CORVALLIS, Ore. - An Oregon State University philosopher is translating into English one of the most important texts in the Buddhist canon for a commemorative publication that will be given to 5,000 people attending the public teachings of the Dalai Lama this April in Los Angeles.
Jim Blumenthal, an assistant professor specializing in Buddhist philosophy, has completed a rough translation of "60 Stanzas of Reasoning" and will fine-tune his work in the next few weeks.
The text was written by a second-century Indian Buddhist philosopher, Nagarjuna, who arguably is the most important thinker in Buddhist history next to the Buddha, Blumenthal says. Nagarjuna describes in the text Buddha's view on perfect wisdom and the nature of reality.
Blumenthal also recently completed his own book, a study of one of the prominent interpreters of Nagarjuna's thought, a late Indian Buddhist philosopher named Shantaraksita, who brought Buddhism to Tibet. The book, "The Ornament of the Middle Way," is being published by Snow Lion Publications in Ithaca, N.Y., and is due for release in early March.
"There are now more than 4 million Buddhists in the U.S. and it is one of the fastest-growing religions in the country," Blumenthal said. "Yet only about 3 percent of the Buddhist canon has been translated to English. In the West, we've hardly scratched the surface."
The Dalai Lama has been giving public teachings in the U.S. for more than 25 years and Blumenthal has met him a handful of times.
"I hope to again this spring," he said. "He is an amazing person, without a doubt the most incredible person I've met. He practices what he preaches. He does more than talk about non-violence, he incorporates it into every activity of his life, every day.
"He has an incredible presence when you meet him face-to-face that is beyond words," Blumenthal added.
Translating Tibetan into English by itself is difficult, Blumenthal admits, and the works of Nagarjuna are even more complicated. The text is written in verse and depends on syllable counts. It is intended to be written as a terse guideline, accompanied by oral explanation from a qualified teacher - such as the Dalai Lama.
Blumenthal first became interested in Buddhism while taking a metaphysics course as an undergrad at the University of San Diego. He went on to pursue his doctorate in Asian religions at the University of Wisconsin, where he studied Tibetan Buddhism for six years.
"Tibetan Buddhism seemed to me to be the richest form of Buddhism, and they are the most thorough inheritors of original Indian Buddhism," he said.
Blumenthal since has spent more than two years in Nepal and India on a half-dozen trips and plans to go to Tibet for the first time this summer. Most of the important teachers of Tibetan Buddhism live in Nepal, he pointed out, after being exiled when China took over Tibet.
The Oregon State University philosopher also spent three months living in a Tibetan monastery in southern India as part of a research project while at OSU.
"It is the largest Buddhist monastery in the world today with more than 5,000 monks," he said. "I went to receive traditional oral commentary on some philosophical texts I was studying for my book. I would go to the lama's room each morning and he would read the texts line by line, unpacking the meaning of every phrase and word as we went along.
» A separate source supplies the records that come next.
(* ===== verification/CacheSystem.v ===== *)
(** * Threads with caches of a size class

    The interface of [Frontend]s (traits of [src/elfmalloc/src/frontends.rs]) as
    laws, for threads that each have one; that the caches of a size class
    (Frontends, MagazineCaches) satisfy it; and what clients rely on: calls in any
    order hand out distinct objects of the slags and panic only when memory is
    exhausted. *)

From Stdlib Require Import ZArith Lia.
From stdpp Require Import base numbers list gmap option.
From S2P Require Import Prelude F64 SlagMeta SlagBits SlagProto SlagSpec Bag BagPipe SlagAlloc Frontends MagazineCaches.

Open Scope Z_scope.

(** ** What frontends promise

    [fe_inv n fes s live]: for [n] more calls by the threads' frontends [fes] (one
    that was dropped is gone), the objects [live] are with the clients.  [tmpl]
    are the parameters new ones are made of, if there are any. *)
Class FrontendLaws (FE Params S : Type) `{!Frontend FE Params S} (tmpl : option Params) := {
  fe_inv : Z → list (option FE) → S → list Z → Prop;
  fe_mono_law n n' fes s live : fe_inv n fes s live → 0 ≤ n' ≤ n → fe_inv n' fes s live;
  fe_perm_law n fes s live live' : fe_inv n fes s live → live ≡ₚ live' → fe_inv n fes s live';
  fe_live_law n fes s live : fe_inv n fes s live → NoDup live ∧ ∀ x, x ∈ live → 0 < x < 2 ^ 63;
  fe_alloc_law n fes s live i f : fe_inv (n + 1) fes s live → fes !! i = Some (Some f) → 0 ≤ n →
    fe_alloc f s = Fault UnwrapNone ∨ ∃ x f' s', fe_alloc f s = Ok ((x, f'), s') ∧ fe_inv n (<[i := Some f']> fes) s' (x :: live);
  fe_free_law n fes s live i f x : fe_inv (n + 1) fes s (x :: live) → fes !! i = Some (Some f) → 0 ≤ n →
    ∃ f' s', fe_free f x s = Ok (f', s') ∧ fe_inv n (<[i := Some f']> fes) s' live;
  fe_clone_law n fes s live i f : fe_inv (n + 1) fes s live → fes !! i = Some (Some f) → 0 ≤ n →
    fe_clone f s = Fault UnwrapNone ∨ ∃ f' s', fe_clone f s = Ok (f', s') ∧ fe_inv n (fes ++ [Some f']) s' live;
  fe_drop_law n fes s live i f : fe_inv (n + 1) fes s live → fes !! i = Some (Some f) → 0 ≤ n →
    ∃ s', fe_drop f s = Ok (tt, s') ∧ fe_inv n (<[i := None]> fes) s' live;
  fe_init_law n fes s live p : tmpl = Some p → fe_inv (n + 1) fes s live → 0 ≤ n →
    fe_init p s = Fault UnwrapNone ∨ ∃ (f' : FE) s', fe_init p s = Ok (f', s') ∧ fe_inv n (fes ++ [Some f']) s' live
}.
(* ===== verification/Depot.v ===== *)
(** * Magazines and the depot

    Models the module [magazine] of [src/elfmalloc/src/frontends.rs]: magazines,
    stacks of objects in memory of their own, the depot, two bags of empty and of
    full magazines, and [DepotCache], which caches the objects of any frontend in
    two magazines per thread.  Magazines are shared memory: handles hold their
    addresses. *)

From Stdlib Require Import ZArith Lia.
From stdpp Require Import base numbers list gmap option.
From S2P Require Import Prelude StdAlloc Backing MmapAlloc ElfSources F64 Bag BagPipe PageAlloc SlagMeta SlagBits SlagAlloc Frontends CacheSystem CoarsePages.

Open Scope Z_scope.

Record Magazine := mkMagazine { mg_top : Z; mg_cap : Z; mg_mapped : Z; mg_base : Z; mg_slots : list Z }.

(** What the threads share: the system's memory, the magazines by address, the
    bags of the depot, and what the backing frontends share. *)
Record DepotState (K B T : Type) := mkDepotState { ds_k : K; ds_mags : gmap Z Magazine; ds_empty : BagPipeState B; ds_full : BagPipeState B; ds_back : T }.
Arguments mkDepotState {K B T} ds_k ds_mags ds_empty ds_full ds_back.
Arguments ds_k {K B T} d.
Arguments ds_mags {K B T} d.
Arguments ds_empty {K B T} d.
Arguments ds_full {K B T} d.
Arguments ds_back {K B T} d.

Record Depot := mkDepot { dp_max_size : Z; dp_empty : BagPipe; dp_full : BagPipe }.

Record DepotCache (FE : Type) := mkDepotCache { dc_backing : FE; dc_depot : Depot; dc_m1 : Z; dc_m2 : Z }.
Arguments mkDepotCache {FE} dc_backing dc_depot dc_m1 dc_m2.
Arguments dc_backing {FE} d.
Arguments dc_depot {FE} d.
Arguments dc_m1 {FE} d.
Arguments dc_m2 {FE} d.

Section ops.
  Context {K : Type} `{!Kernel K} {B : Type} `{BagLaws B Z} {FE Params T : Type} `{!Frontend FE Params T}.
  Abbreviation St := (DepotState K B T).

(** The parts of the state. *)
Definition on_kernel {A} (op : M K A) : M St A := fun s =>
  '(x, k) ← op (ds_k s); Ok (x, mkDepotState k (ds_mags s) (ds_empty s) (ds_full s) (ds_back s)).
Definition on_back {A} (op : M T A) : M St A := fun s =>
  '(x, b) ← op (ds_back s); Ok (x, mkDepotState (ds_k s) (ds_mags s) (ds_empty s) (ds_full s) b).
Definition get_mag (m : Z) : M St Magazine := fun s => g ← deref (ds_mags s !! m); Ok (g, s).
Definition set_mag (m : Z) (g : Magazine) : M St unit := fun s =>
  Ok (tt, mkDepotState (ds_k s) (<[m := g]> (ds_mags s)) (ds_empty s) (ds_full s) (ds_back s)).
Definition drop_mag (m : Z) : M St unit := fun s =>
  Ok (tt, mkDepotState (ds_k s) (delete m (ds_mags s)) (ds_empty s) (ds_full s) (ds_back s)).

(** ** [Magazine] *)
Definition size_of_Magazine : Z := 32.

Definition mag_new (size : Z) : M St Z :=
  let page_size := EMap.page_size in
  _ ← lift (rassert (is_power_of_two page_size));
  words ← lift (umul 8 size);
  bytes ← lift (uadd size_of_Magazine words);
  let rem := Z.land bytes (page_size - 1) in
  n_pages ← lift (uadd (Z.shiftr bytes (trailing_zeros page_size)) (Z.min 1 rem));
  region_size ← lift (umul n_pages page_size);
  _ ← lift (rassert (bytes <=? region_size));
  mem ← on_kernel (EMap.map region_size);
  _ ← set_mag mem (mkMagazine 0 size region_size (mem + size_of_Magazine) (replicate (Z.to_nat size) 0));
  mret mem.

Definition mag_default : M St Z := mag_new 3068.

Definition mag_destroy (slf : Z) : M St unit :=
  g ← get_mag slf;
  _ ← lift (rassert (mg_base g - size_of_Magazine =? slf));
  _ ← lift (rassert (slf mod EMap.page_size =? 0));
  _ ← on_kernel (EMap.unmap slf (mg_mapped g));
  drop_mag slf.

Definition mag_push (m item : Z) : M St bool :=
  _ ← lift (rassert (negb (item =? 0)));
  g ← get_mag m;
  if mg_top g =? mg_cap g then mret false
  else
    _ ← lift (rassert (8 * mg_top g <? mg_mapped g));
    _ ← lift (deref (mg_slots g !! Z.to_nat (mg_top g)));
    t ← lift (uadd (mg_top g) 1);
    _ ← set_mag m (mkMagazine t (mg_cap g) (mg_mapped g) (mg_base g) (<[Z.to_nat (mg_top g) := item]> (mg_slots g)));
    mret true.

Definition mag_pop (m : Z) : M St (option Z) :=
  g ← get_mag m;
  if mg_top g =? 0 then mret None
  else
    t ← lift (usub (mg_top g) 1);
    res ← lift (deref (mg_slots g !! Z.to_nat t));
    _ ← lift (rassert (negb (res =? 0)));
    _ ← set_mag m (mkMagazine t (mg_cap g) (mg_mapped g) (mg_base g) (mg_slots g));
    mret (Some res).

(** ** [Depot]

    [pf] bounds the tries of [pop_mut], which goes on while pops fail for a
    transient reason. *)
Definition depot_new_size (max_size empty full : Z) : res (Depot * (BagPipeState B * BagPipeState B)) :=
  _ ← rassert (max_size <? 2 ^ 63 - 1);
  '(e, es) ← new_size empty;
  '(f, fs) ← new_size full;
  Ok (mkDepot max_size e f, (es, fs)).

Definition depot_new (num_cpus : Z) : res (Depot * (BagPipeState B * BagPipeState B)) := depot_new_size (Z.shiftl 1 20) num_cpus num_cpus.

Definition with_empty (d : Depot) (bp : BagPipe) : Depot := mkDepot (dp_max_size d) bp (dp_full d).
Definition with_full (d : Depot) (bp : BagPipe) : Depot := mkDepot (dp_max_size d) (dp_empty d) bp.

Definition empty_push (d : Depot) (m : Z) : M St Depot := fun s =>
  '(bp, st) ← push_mut (push_fuel (ds_empty s)) m (dp_empty d, ds_empty s);
  Ok (with_empty d bp, mkDepotState (ds_k s) (ds_mags s) st (ds_full s) (ds_back s)).
Definition full_push (d : Depot) (m : Z) : M St Depot := fun s =>
  '(bp, st) ← push_mut (push_fuel (ds_full s)) m (dp_full d, ds_full s);
  Ok (with_full d bp, mkDepotState (ds_k s) (ds_mags s) (ds_empty s) st (ds_back s)).
Definition empty_pop (pf : nat) (d : Depot) : M St (option Z * Depot) := fun s =>
  '(o, (bp, st)) ← pop_mut pf (dp_empty d, ds_empty s);
  Ok ((o, with_empty d bp), mkDepotState (ds_k s) (ds_mags s) st (ds_full s) (ds_back s)).
Definition full_pop (pf : nat) (d : Depot) : M St (option Z * Depot) := fun s =>
  '(o, (bp, st)) ← pop_mut pf (dp_full d, ds_full s);
  Ok ((o, with_full d bp), mkDepotState (ds_k s) (ds_mags s) (ds_empty s) st (ds_back s)).

Definition free_empty (d : Depot) (m : Z) : M St Depot := fun s =>
  (g ← get_mag m;
   _ ← lift (rassert (mg_top g =? 0));
   n ← lift (size_guess (ds_empty s));
   if dp_max_size d <=? n then _ ← mag_destroy m; mret d else empty_push d m) s.

Definition free_full (d : Depot) (m : Z) : M St (bool * Depot) := fun s =>
  (g ← get_mag m;
   _ ← lift (rassert (mg_top g =? mg_cap g));
   n ← lift (size_guess (ds_full s));
   if dp_max_size d <=? n then mret (false, d) else d ← full_push d m; mret (true, d)) s.

Definition alloc_full (pf : nat) (d : Depot) : M St (option Z * Depot) :=
  '(o, d) ← full_pop pf d;
  match o with
  | Some r => g ← get_mag r; _ ← lift (rassert (mg_top g =? mg_cap g)); mret (Some r, d)
  | None => mret (None, d)
  end.

Definition alloc_empty (pf : nat) (d : Depot) : M St (Z * Depot) :=
  '(o, d) ← empty_pop pf d;
  m ← (match o with Some m => mret m | None => mag_default end);
  g ← get_mag m;
  _ ← lift (rassert (mg_top g =? 0));
  mret (m, d).

Definition swap_empty (pf : nat) (d : Depot) (m : Z) : M St (option Z * Depot) :=
  '(o, d) ← alloc_full pf d;
  match o with
  | Some new_m => d ← free_empty d m; mret (Some new_m, d)
  | None => mret (None, d)
  end.

Definition swap_full (pf : nat) (d : Depot) (m : Z) : M St (option Z * Depot) :=
  '(ok, d) ← free_full d m;
  if (ok : bool) then '(m', d) ← alloc_empty pf d; mret (Some m', d) else mret (None, d).

Definition depot_clone (d : Depot) : M St Depot := fun s =>
  '(e, es) ← clone (ds_empty s);
  '(f, fs) ← clone (ds_full s);
  Ok (mkDepot (dp_max_size d) e f, mkDepotState (ds_k s) (ds_mags s) es fs (ds_back s)).

Definition depot_drop (d : Depot) : M St unit := fun s =>
  es ← drop_pipe (dp_empty d, ds_empty s);
  fs ← drop_pipe (dp_full d, ds_full s);
  Ok (tt, mkDepotState (ds_k s) (ds_mags s) es fs (ds_back s)).

(** ** [DepotCache] *)
Definition depot_cache_new (pf : nat) (backing : FE) (d : Depot) : M St (DepotCache FE) :=
  '(o, d) ← alloc_full pf d;
  '(m1, d) ← (match o with Some m => mret (m, d) | None => alloc_empty pf d end);
  '(m2, d) ← alloc_empty pf d;
  mret (mkDepotCache backing d m1 m2).

Definition depot_cache_init (pf : nat) (p : Params * Depot) : M St (DepotCache FE) :=
  backing ← on_back (fe_init p.1);
  d ← depot_clone p.2;
  depot_cache_new pf backing d.

(** The derived [Clone]: field by field. *)
Definition depot_cache_clone (c : DepotCache FE) : M St (DepotCache FE) :=
  backing ← on_back (fe_clone (dc_backing c));
  d ← depot_clone (dc_depot c);
  mret (mkDepotCache backing d (dc_m1 c) (dc_m2 c)).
"Outside in the courtyard, the monks would practice debate for four to six hours a day," he added. "It was how they refined their philosophic reasoning. They thought it was a little strange that a lay person would study so intently. But they were very warm and welcoming."
Blumenthal said many students at OSU are interested in learning about Buddhism and classes fill up quickly.
"Some hear bits and pieces about Buddhism in a world religions class, and others are drawn because the Beastie Boys or some other young bands are into it," he said.